11pm: I've reached a previously unthinkable level of calm, considering tomorrow is the holiday party at our house with our nearest and dearest. My friends will love laughing at me. The holidays are all about bringing joy and cheer, right? Check and check.
Day 5, Saturday: Holiday Party. I explain my new look to each and every person the second the doorbell rings. You know, try and face the humiliation head on.
Still shiny. Still peeling. *spritz, spritz, spritz*
My friend tries to get something off my face. It's just my face.
Day 6, Sunday: Now I'm just a big flaky mess. No peeling, all flaking. Not better, nope, not better at all.
Day 7, Monday: I call the spa again and am told this is all still normal. Excellent.
Day 8: Flaky face.
Day 9: Flaky face.
Day 10: Flaky ass face. I have a team meeting with my bosses boss. Life could not get any better, am I right?
Day 11: This is never going to end.
Day 12 - Now: I survived. My face looks totally fine and is baby soft, but I will never do this again, so help me God and unicorns and Michael J. Fox.
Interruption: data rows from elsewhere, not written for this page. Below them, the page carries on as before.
Lemma large_file_refused_witness :
  is_ok (Diff (ex_grpc (PutFileMeta (B := map_bolt) ex_large ∅).2) ex_caller ex_clock "disk.img" [] []) = false.
Proof.
  pose proof (Get_after_Put (B := map_bolt) ex_large ∅ (PutFileMeta (B := map_bolt) ex_large ∅).2) as Hget.
  assert (meta_range ex_large) as Hr by (unfold meta_range, is_u64; cbn [LamportTS SizeBytes ex_large]; lia).
  specialize (Hget Hr eq_refl).
  apply (large_file_refused (B := map_bolt) (ex_grpc (PutFileMeta (B := map_bolt) ex_large ∅).2) "10.0.0.2:9000"
    (secret bob) (nodeID alice) ex_service (PutFileMeta (B := map_bolt) ex_large ∅).2 (Os ∅ [])
    ex_clock (ex_clock + 10 * Second) "disk.img" (json_image ex_large)
    (GrpcDelivers0 := ex_delivers _)).
  - unfold is_i64, ex_clock, Second. lia.
  - reflexivity.
  - reflexivity.
  - cbn [String.length]. lia.
  - exact Hget.
  - cbn [json_image ChunkHashes ex_large]. rewrite length_replicate. lia.
Defined.

End ControlClientExamples.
After a lot of Googling and calling the spa and more Googling I've come to learn a few things. There are two types of people: Those who actually need (or want) peels and those who don't.
Want/Need Peel
- Concerned about aging
- Has scar tissue on face or other damage where a peel would actually help the skin repair itself and look smoother
- Can go into hiding for up to two weeks. This is only for superficial peels. Medium and Deep Peels are completely different. Very, very serious. Many weeks of healing, a lot more pain, and you need a highly trained professional to treat you
Should Never, Ever Attempt This
- No damage to skin/no need for repair
- Not concerned about wrinkles or age spots
- Unable to avoid the world and people and life for two weeks
- Afraid of everything I just wrote about in my experience
- Not concerned about wrinkles or age spots
- Unable to avoid the world and people and life for two weeks
- Afraid of everything I just wrote about in my experience
I hope that helps. If you happen to need or want these, I'm not judging you. You are a much tougher, braver, far more patient soul than I am.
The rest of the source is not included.